(* ===== verification/PgTenants.v ===== *)
(** * The server over PostgreSQL

    The PostgreSQL store keeps tenants apart in the sense of [Tenants] and
    always answers, so what is proved of the handlers and of the engine over
    those interfaces holds over it. *)
From S2P Require Import Prelude GoStr GoValue GoSort GoFmt Json Model Store StoreSpec StoreProps.
From S2P Require Import Expr Graph SideEffects Mcp Engine EngineProps Auth Hub Codec Api Tenants ApiTheory ApiSamples ApiProps.
From S2P Require Import Decomposer Threads Orchestrator PoolTenants.
From S2P Require Import Traces Sql Pg PgJson PgTheory PgProps PgFrame PgLaws PgSim PgStore PgRuns.

Section Over.
Context {S : Type} {pgx : Pgx} {pgx_laws : PgxLaws pgx} {db : Database S} {laws : DatabaseLaws S}.
Context (parse_time : string → outcome Time) (time_text : Time → string).
Context (parse_time_proper : ∀ t, proper_outcome (parse_time t)).
Implicit Types (s : S).

Definition pg_store : Store S := PG_Store parse_time time_text.
#[local] Existing Instance pg_store.

Definition pg_answering : StoreAnswers S.
Proof using pgx_laws laws parse_time_proper.
  intros A op s. pose proof (pg_answers parse_time time_text parse_time_proper op s) as H.
  unfold store_exec, pg_store. destruct (PG_Store _ _ _ op s) as [o s']. by destruct o.
Qed.

(** What is [T]'s aside, the tables hold the same: the rows with its
    tenant_id, and its own record among the tenants. *)
Definition pg_touched T s s' : Prop :=
  (∀ t, t ≠ "tenants" → others T (rows_of (db_tables s') t) = others T (rows_of (db_tables s) t)) ∧
  (∀ u, u ≠ T → rows_of (db_tables s') "tenants" !! u = rows_of (db_tables s) "tenants" !! u).

(** Rows are kept under their identifiers, runs with the flow and the tenant
    of their flow. *)
Definition pg_ordered (T : sql_tables) : Prop := well_keyed T ∧ runs_have_flows T.

Definition pg_tenants : TenantStore S := {|
  st_inv s := pg_ordered (db_tables s);
  st_tenant T := uuid T T;
  st_same s s' := db_tables s' = db_tables s;
  st_touched := pg_touched;
  st_run_ok v s := run_allowed v (db_tables s);
  st_flow_ok _ := True;
  st_user_ok _ := True
|}.
#[local] Existing Instance pg_tenants.

(** A create and an update answer the value they were given. *)
Lemma insert_value {A} t cols args (v a : A) s : (insert t cols args v s).1 = Ok a → v = a.
Proof.
  pose proof (insert_run t cols args v s) as H. destruct (insert t cols args v s) as [o s'].
  destruct H as [(e & -> & _)|([->|(e & -> & _)] & _)]; simpl; congruence.
Qed.

Lemma update_value {A} t set key args (v a : A) s : (update t set key args v s).1 = Ok a → v = a.
Proof.
  pose proof (update_run t set key args v s) as H. destruct (update _ _ _ _ v s) as [o s'].
  destruct H as [(e & -> & _)|(vs & n & _ & _ & [->|(e & -> & _)])]; simpl; [done| |done].
  case_match; simpl; congruence.
Qed.

Lemma pg_result {A} (op : StoreOp A) a s :
  (store_exec op s).1 = Ok a → op_result st_flow_ok st_user_ok op a.
Proof. destruct op; try done; first [apply insert_value | apply update_value]. Qed.

Lemma pg_owned_of_tenant {A} (op : StoreOp A) T a :
  op_tenant op = Some T → uuid T T → pg_owned op a → of_tenant op a.
Proof.
  intros HT HC. assert (Hu : ∀ t, uuid T t → t = T) by (intros t Ht; exact (uuid_fun _ _ _ Ht HC)).
  destruct op; simpl in *; try done; injection HT as ->; try (intros [H _]; by apply Hu);
    intros H; (eapply Forall_impl; [exact H|]); simpl; intros v Hv; apply Hu; first [exact Hv | exact (proj1 Hv)].
Qed.

Lemma touches_pg T s s' :
  uuid T T → touches T (db_tables s) (db_tables s') →
  rows_of (db_tables s') "tenants" = rows_of (db_tables s) "tenants" → pg_touched T s s'.
Proof.
  intros HC H Ht. split; [|intros u _; by rewrite Ht]. intros t _. destruct H as [H|(uT & HuT & H)]; [by rewrite H|].
  rewrite (uuid_fun _ _ _ HuT HC) in H. apply H.
Qed.

Lemma same_touched_pg T s s' : db_tables s' = db_tables s → pg_touched T s s'.
Proof. intros H. unfold pg_touched. by rewrite H. Qed.

(** The record of a tenant. *)
Lemma tenant_call {A} (op : StoreOp A) T s :
  op_tenant op = None → concerns op T → uuid T T → well_keyed (db_tables s) →
  let '(o, s') := store_exec op s in well_keyed (db_tables s') ∧ pg_touched T s s'.
Proof using pgx_laws.
  intros HT Hc HC Hw. destruct op; try done; destruct Hc as [Hc|Hc]; try done;
    unfold store_exec, pg_store; cbn [PG_Store].
  - unfold PG_GetTenant. pose proof (queryRow_reads (Select "tenants" tenant_cols ["id"] None) [GString id]
      scanTenant (λ _, True) s) as H.
    destruct (queryRow _ _ _ s) as [o s']. destruct H as (E & _); [split; [apply scanTenant_answers|done]|].
    split; [by rewrite E|by apply same_touched_pg].
  - unfold PG_CreateTenant. pose proof (insert_run "tenants" tenant_cols
      [GString (Tenant_ID tenant); GString (Tenant_Name tenant); GTime (Tenant_CreatedAt tenant)] tenant s) as H.
    destruct (insert _ _ _ _ s) as [o s'].
    destruct H as [(e & _ & _ & E & _)|(_ & vs & n & Hb & He)]; [split; [by rewrite E|by apply same_touched_pg]|].
    split; [by eapply insert_keyed|]. bind_all Hb. read_params.
    apply sql_insert_inv in He as (d & k & _ & Hid & _ & _ & _ & _ & E). cbn in Hid. revert Hid. lookups.
    intros [= <-]. match goal with H : uuid _ u |- _ => rewrite (uuid_fun _ _ _ H HC) in E end.
    split; [intros t Ht; by rewrite E, rows_of_insert, decide_False|].
    intros u1 Hu1. rewrite E, rows_of_insert. simpl. by rewrite lookup_insert_ne.
Qed.

Definition pg_tenant_laws : TenantLaws S.
Proof using pgx_laws laws parse_time_proper.
  constructor; simpl; try done.
  - by intros s1 s2 s3 -> ->.
  - by intros s s' ->.
  - intros T s s'. apply same_touched_pg.
  - intros T s1 s2 s3 [H1 H1'] [H2 H2']. split; [intros t Ht; by rewrite H2, H1|].
    intros u Hu. by rewrite H2', H1'.
  - intros A op T s Hcon HC [Hw Hl] _ Hrun.
    pose proof (pg_links parse_time time_text op s Hl Hrun) as Hl'. pose proof (pg_result op) as Hr.
    specialize (λ a, Hr a s). destruct (op_tenant op) as [T'|] eqn:HT.
    + assert (T' = T) as -> by (destruct Hcon as [?|?]; [congruence|by destruct op]).
      pose proof (pg_call parse_time time_text parse_time_proper op T s HT Hw (λ _, runs_have_follow _ Hl)) as H.
      pose proof (pg_tenant_rows parse_time time_text op T s HT) as Hrows. unfold store_exec, pg_store in *.
      destruct (PG_Store _ _ _ op s) as [o s']. destruct H as ([_ Ht Hk] & Ho).
      split; [by split|]. split; [by apply touches_pg|].
      intros a Ha. split; [by eapply pg_owned_of_tenant, Ho|by apply Hr].
    + pose proof (tenant_call op T s HT Hcon HC Hw) as H. unfold store_exec, pg_store in *.
      destruct (PG_Store _ _ _ op s) as [o s']. destruct H. split_and!; [by split|done|].
      intros a Ha. split; [by destruct op|by apply Hr].
  - intros T i fl v s HC [Hw _]. intros. by eapply (flow_read parse_time time_text).
  - intros t i s. unfold store_exec, pg_store. cbn [PG_Store]. unfold PG_GetAgent.
    pose proof (queryRow_reads (Select "agents" agent_cols ["tenant_id"; "id"] None) [GString t; GString i]
      scanAgent (λ _, True) s) as H.
    destruct (queryRow _ _ _ s) as [o s']. by destruct H as (E & _); [split; [apply scanAgent_answers|done]|].
  - intros t i s. unfold store_exec, pg_store. cbn [PG_Store]. unfold PG_GetMcpServer.
    pose proof (queryRow_reads (Select "mcp_servers" server_cols ["tenant_id"; "id"] None) [GString t; GString i]
      scanMcpServer (λ _, True) s) as H.
    destruct (queryRow _ _ _ s) as [o s']. by destruct H as (E & _); [split; [apply scanMcpServer_answers|done]|].
Qed.

(** Tasks are copied into their rows: writes to the array do not show. *)
Definition pg_slices : TaskSlices S := λ _ _ _ s, s.
#[local] Existing Instance pg_slices.

Definition pg_touch_laws : TouchLaws S.
Proof using Type. intros t i l s Hs. split; [done|]. by split. Qed.

(** The worker pool over PostgreSQL: what happens before the goroutines start
    concerns the rows of the tenant, and so does every step of the pool. *)
Lemma pg_pool_confined {Mc} {mc_ops : Client Mc} {quoting : FmtQuote} now_at unicode_lower o T ct newID text
    (d : Data S Mc) :
  uuid T T → tenantFromCtx ct = T → pg_ordered (db_tables (d_store d)) →
  let '(r, d1) := prepare now_at unicode_lower ct newID text d in
  pg_touched T (d_store d) (d_store d1) ∧
  ∀ v specs m m', r = Ok (v, specs) → rtc (shared_step now_at o v specs) (start d1) m →
    own_step now_at o v specs m m' → pg_touched T (d_store (data m)) (d_store (data m')).
Proof using pgx_laws laws parse_time_proper.
  intros HT Hct Hd.
  destruct (prepare_acts (st_laws := pg_tenant_laws) now_at unicode_lower T HT ct newID text Hct d Hd) as [[Hi Ht] Hr].
  destruct (prepare _ _ _ _ _ d) as [r d1]. simpl in *. split; [done|].
  intros v specs m m' -> Hm Hs. specialize (Hr _ eq_refl). simpl in Hr.
  assert (Htidy : tidy_machine T m).
  { revert Hm. apply (rtc_ind_r (tidy_machine T)); [by split|]. intros x y _ Hxy.
    by eapply (shared_tidy (st_laws := pg_tenant_laws) (touch_laws := pg_touch_laws) now_at o T HT). }
  by eapply (own_tidy (st_laws := pg_tenant_laws) (touch_laws := pg_touch_laws) now_at o T HT).
Qed.

(** A login over PostgreSQL: rows of the default tenant only, and a token for
    a user of it whose hash accepts the password. *)
Lemma pg_login_confined {Mc Se} {mc_ops : Client Mc} {se_ops : SideEffectStore Se} {quoting : FmtQuote}
    {jwt : JWT} {bcrypt : Bcrypt} now_at uuid_at auth cfg r (a : Api S Mc Se) :
  uuid defaultTenantID defaultTenantID → pg_ordered (db_tables (store_of a)) → hub_ok (api_hub a) →
  let '(o, a') := handleLogin now_at uuid_at auth cfg r a in
  pg_ordered (db_tables (store_of a')) ∧ pg_touched defaultTenantID (store_of a) (store_of a') ∧
  private defaultTenantID (api_hub a) (api_hub a') ∧ ∀ resp, o = Ok resp → login_answer auth r resp.
Proof using pgx_laws laws parse_time_proper.
  intros HT Hk Hh. pose proof (login_serves (st_laws := pg_tenant_laws) (Mc := Mc) (Se := Se)
    now_at uuid_at auth cfg r HT a ltac:(by constructor)) as ([? ?] & [? ?] & ?).
  by destruct (handleLogin _ _ auth cfg r a).
Qed.

(** C7: The server over the PostgreSQL store serves one tenant per request.
    Take a database in order: rows are kept under their identifiers, and
    every run has a flow, which is of its tenant; and a request whose token,
    if it verifies, names its tenant in the canonical form of uuids. A request
    to a protected route (but for posting a task, which is C26, and for the
    dashboard, which changes no resource) is refused, with 401 or 403 and nothing
    changed, or it carries a verified token whose role is allowed the request; then,
    whatever the handler and the request, no row of any table changes that is
    not of the tenant in the token (of the table of tenants, no record but
    its own), no channel of another tenant's client does, and every resource
    in the response is of that tenant. Either way the database is in order
    afterwards, and the hub too. *)
Theorem pg_server_confined {Mc Se} {mc_ops : Client Mc} {se_ops : SideEffectStore Se} {quoting : FmtQuote}
    {jwt : JWT} {bcrypt : Bcrypt} now_at uuid_at map_order (visit : gset nat → list nat) auth e r (a : Api S Mc Se)
    (Hvisit : ∀ cs, visit cs ≡ₚ elements cs) (Hreq : requiresAuth (URL_Path (rq r)) = true)
    (Hordered : pg_ordered (db_tables (store_of a))) (Hhub : hub_ok (api_hub a))
    (Htenant : ∀ c, Verify auth (bearerToken (rq r)) = Ok c → uuid (Claims_TenantID c) (Claims_TenantID c)) :
  let '(o, a') := handle now_at uuid_at map_order parse_time time_text visit auth e r a in
  pg_ordered (db_tables (store_of a')) ∧ hub_ok (api_hub a') ∧
  ((∃ msg status, o = Ok (http_error status msg) ∧ a' = a ∧
      (status = StatusUnauthorized ∨ status = StatusForbidden)) ∨
   ∃ c, Verify auth (bearerToken (rq r)) = Ok c ∧
     Allowed (Method (rq r)) (URL_Path (rq r)) (Claims_Role c) = true ∧
     pg_touched (Claims_TenantID c) (store_of a) (store_of a') ∧
     private (Claims_TenantID c) (api_hub a) (api_hub a') ∧
     ∀ resp, o = Ok resp → owned_response (Claims_TenantID c) resp).
Proof using pgx_laws laws parse_time_proper.
  pose proof (handle_confined (st_laws := pg_tenant_laws) now_at uuid_at map_order parse_time time_text visit Hvisit
    auth e r a Hreq ltac:(by constructor) Htenant) as H.
  destruct (handle _ _ _ _ _ _ auth e r a) as [o a']. destruct H as [[Hk Hh] H].
  split; [done|]. split; [done|].
  destruct H as [H|(c & Hv & Hal & [Ht Hp] & Ho)]; [by left|right]. by exists c.
Qed.
End Over.

(** ** On the database of the model: a flow is deleted *)
Definition demo_api : Api sql_tables MockClient MemorySideEffectStore :=
  mkApi (mkWorld demo_tables' NewMockClient (NewMemorySideEffectStore 0) 0) NewHub 0.

Definition demo_request : HttpRequest :=
  mkHttpRequest (sample_request "DELETE" "/api/v1/flows/f1") "f1" RawEmpty.

Abbreviation demo_handle :=
  (handle (st_ops := pg_store demo_parse_time demo_time_text) (jwt := sample_jwt RoleOwner) (bcrypt := sample_bcrypt)
     Z.of_nat sample_uuid sorted_order demo_parse_time demo_time_text sample_visit (NewManager "k" 1%Z) EpDeleteFlow
     demo_request demo_api).

Lemma demo_runs_linked : runs_have_flows demo_tables'.
Proof.
  assert (Hr : demo_row "runs" "r1" !! "flow_id" = Some (SUuid "f1")) by (vm_compute; reflexivity).
  assert (Ht : demo_row "runs" "r1" !! "tenant_id" = demo_row "flows" "f1" !! "tenant_id") by (vm_compute; reflexivity).
  assert (Hf : rows_of demo_tables' "flows" !! "f1" = Some (demo_row "flows" "f1")) by (vm_compute; reflexivity).
  intros u r Hu. assert (u = "r1") as -> by (eapply only_key; [|exact Hu]; vm_compute; reflexivity).
  assert (Er : demo_row "runs" "r1" = r) by (unfold demo_row; by rewrite Hu). rewrite Er in *. eauto.
Qed.

Lemma pg_server_confined_witness :
  demo_handle.1 = Ok (writeJSON StatusNoContent BNone) ∧
  pg_ordered (db_tables (store_of demo_handle.2)) ∧ hub_ok (api_hub demo_handle.2).
Proof.
  assert (E : demo_handle.1 = Ok (writeJSON StatusNoContent BNone)) by (vm_compute; reflexivity).
  pose proof (pg_server_confined (laws := sim_DatabaseLaws) (jwt := sample_jwt RoleOwner) (bcrypt := sample_bcrypt)
    demo_parse_time demo_time_text demo_parse_proper Z.of_nat sample_uuid sorted_order sample_visit
    (NewManager "k" 1%Z) EpDeleteFlow demo_request demo_api sample_visit_ok eq_refl (conj demo_tables'_keyed demo_runs_linked) NewHub_ok) as H.
  specialize (H (λ c Hc, ltac:(vm_compute in Hc; injection Hc as <-; reflexivity))).
  destruct demo_handle as [o a']. destruct H as (Hk & Hh & _).
  split; [exact E|]. split; [exact Hk|exact Hh].
Defined.
Lemma task_when t : is_Some (encode_Task time_text t) ↔ forallb raw_ok (Task_raws t) = true.
Proof.
  unfold encode_Task, Task_raws. cbn [forallb]. rewrite andb_true_iff.
  rewrite <- (slice_when (is_nil t "subtasks") _ _ _ subtask_when).
  destruct (encode_slice _ encode_Subtask _) as [x|]; cbn [mbind option_bind].
  - split; [intros Hr; split; [|by eexists]|intros [Hr _]]; destruct (Task_Result t); simpl in *;
      first [done|by destruct Hr|by eexists].
  - split; [by intros [? ?]|by intros [_ [? ?]]].
Qed.

Lemma encode_Body_when b :
  match b with BNone | BText _ => False | _ => True end →
  is_Some (encode_Body time_text b) ↔ forallb raw_ok (raws_of b) = true.
Proof.
  intros Hb. destruct b; try done; cbn [encode_Body raws_of]; try (split; [done|by eexists]).
  - split; [done|intros _; apply agent_Some].
  - split; [done|intros _]. apply encode_slice_Some, Forall_forall. intros a _. apply agent_Some.
  - etrans; [apply server_when|]. cbn. by rewrite andb_true_r.
  - apply slice_when, server_when.
  - etrans; [apply flow_when|]. cbn. by rewrite andb_true_r.
  - apply slice_when, flow_when.
  - etrans; [apply run_when|]. cbn. by rewrite andb_true_r.
  - apply slice_when, run_when.
  - apply task_when.
  - split; [done|intros _]. apply encode_slice_Some, Forall_forall. by eexists.
  - rewrite <- (slice_when (is_nil (BTestOk tools) "") _ _ _ tool_when).
    destruct (encode_slice _ encode_Tool tools); simpl; split; intros [? ?]; first [done|by eexists].
Qed.
End Types.
(* ===== verification/ApiTypes.v ===== *)
(** * The answers of the handlers are the documented ones (internal/api)

    What every handler of a protected route answers, held to OpenApi: the
    statuses and bodies of its successes are those of openapi.yaml, and its
    errors are of a known form; a password hash is in no answer; and what is
    shown of an agent, server or flow is read back as it was. *)
From S2P Require Import Prelude GoStr GoValue GoSort GoFmt Json Model Store StoreSpec StoreProps.
From S2P Require Import Expr Graph SideEffects Mcp Engine EngineProps Auth Hub History Decomposer Threads Orchestrator Codec Traces Sql Pg PgJson Config Api ApiSamples Dashboard Encode OpenApi.

(** ** Answers of a computation *)
Definition answers {S} (P : HttpResponse → Prop) (m : M S HttpResponse) : Prop :=
  ∀ a resp a', m a = (Ok resp, a') → P resp.

(** A response that is in a table of statuses and types, or the answer to a
    deletion. *)
Definition in_table (table : list (Z * jtype)) (del : bool) (resp : HttpResponse) : Prop :=
  match Payload resp with
  | BNone => del = true ∧ Status resp = StatusNoContent
  | b => (Status resp, body_type b) ∈ table
  end.

Create HintDb answers.

Section Answers.
Context {S : Type}.
Implicit Types (P : HttpResponse → Prop).

Lemma answers_bind {B} P (m : M S B) k : (∀ x, answers P (k x)) → answers P (m ≫= k).
Proof. intros Hk a resp a' (x & a1 & _ & H)%bind_Ok_inv. by eapply Hk. Qed.

Lemma answers_ret P resp : P resp → answers (S := S) P (mret resp).
Proof. by intros H a r a' [= <- _]. Qed.

Lemma answers_throw P e : answers (S := S) P (mthrow e).
Proof. by intros a r a'. Qed.

Lemma answers_mono P Q (m : M S HttpResponse) : answers P m → (∀ r, P r → Q r) → answers Q m.
Proof. intros H HPQ a r a' E. by eapply HPQ, H. Qed.
End Answers.

(** A failed call of the store: one of four statuses and a message. *)
Lemma storeError_cases err : ∃ st msg, storeError err = writeError st msg ∧ st ∈ store_errors.
Proof.
  unfold storeError, mapStoreError, store_errors. repeat case_if; do 2 eexists; (split; [done|set_solver]).
Qed.
(** C15: One request through the middlewares, over any routes that use the
    writer by its methods. Its id, taken from the request or made fresh, is
    in the response header and in the context of the routes. When the routes
    return, the state and the response are those they left; the request is
    counted once, under its method, its path and the class of its status, and
    timed once; one line with its id, method, path and status is logged
    unless the level drops it; and unless the connection was hijacked both
    statuses are the one that was sent, 200 when none was. When the routes
    panic the server goes on: the client gets a 500 unless a status was sent
    before, and the request is neither counted nor timed nor logged. *)
Theorem request_observed `{!PrometheusLaws P, rec : Recovering, !RecoveringLaws} mux r f hj fl :
  (∀ o1 f2, mux (routed r f) (entered r f) = (o1, f2) → polite_run (entered r f) f2) →
  has_metrics (fr_metrics f) → fr_writer f = Conn (fresh_response hj fl) →
  let '(o1, f2) := mux (routed r f) (entered r f) in
  let '(o, f') := front mux r f in
  let m := Method (in_rq r) in let path := URL_Path (in_rq r) in
  w_header (wire (fr_writer (entered r f))) !! "X-Request-ID" = Some (request_id r f) ∧
  RequestIDFrom (in_rq (routed r f)) = request_id r f ∧
  fr_state f' = fr_state f2 ∧ has_metrics (fr_metrics f') ∧
  match o1 with
  | Ok _ => o = Ok tt ∧
      wire (fr_writer f') = wire (fr_writer f2) ∧
      ∃ st1 st2 d,
        (w_hijacked (wire (fr_writer f')) = false →
           st1 = default 200%Z (wire_status (wire (fr_writer f'))) ∧ st2 = st1) ∧
        fr_log f' = fr_log f ++ kept (mkLogRecord (request_id r f) m path st1 d) ∧
        counted (fr_metrics f) (fr_metrics f') m path (httpStatusLabel st2) 1
  | Panic _ => o = Ok tt ∧
      fr_log f' = fr_log f ∧ counted (fr_metrics f) (fr_metrics f') m path "" 0 ∧
      (in_header r "Connection" ≠ "Upgrade" → w_hijacked (wire (fr_writer f2)) = false →
       wire_status (wire (fr_writer f')) = Some (default 500%Z (wire_status (wire (fr_writer f2)))))
  | Err _ | NoFuel => o = o1
  end.
Proof. apply request_run. Qed.
End Middleware.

- _TASK TO CARRY OUT_: Go over the listing above and copy out each line that includes "logged".

- _ANSWER SPACE_:
    timed once; one line with its id, method, path and status is logged
    before, and the request is neither counted nor timed nor logged. *)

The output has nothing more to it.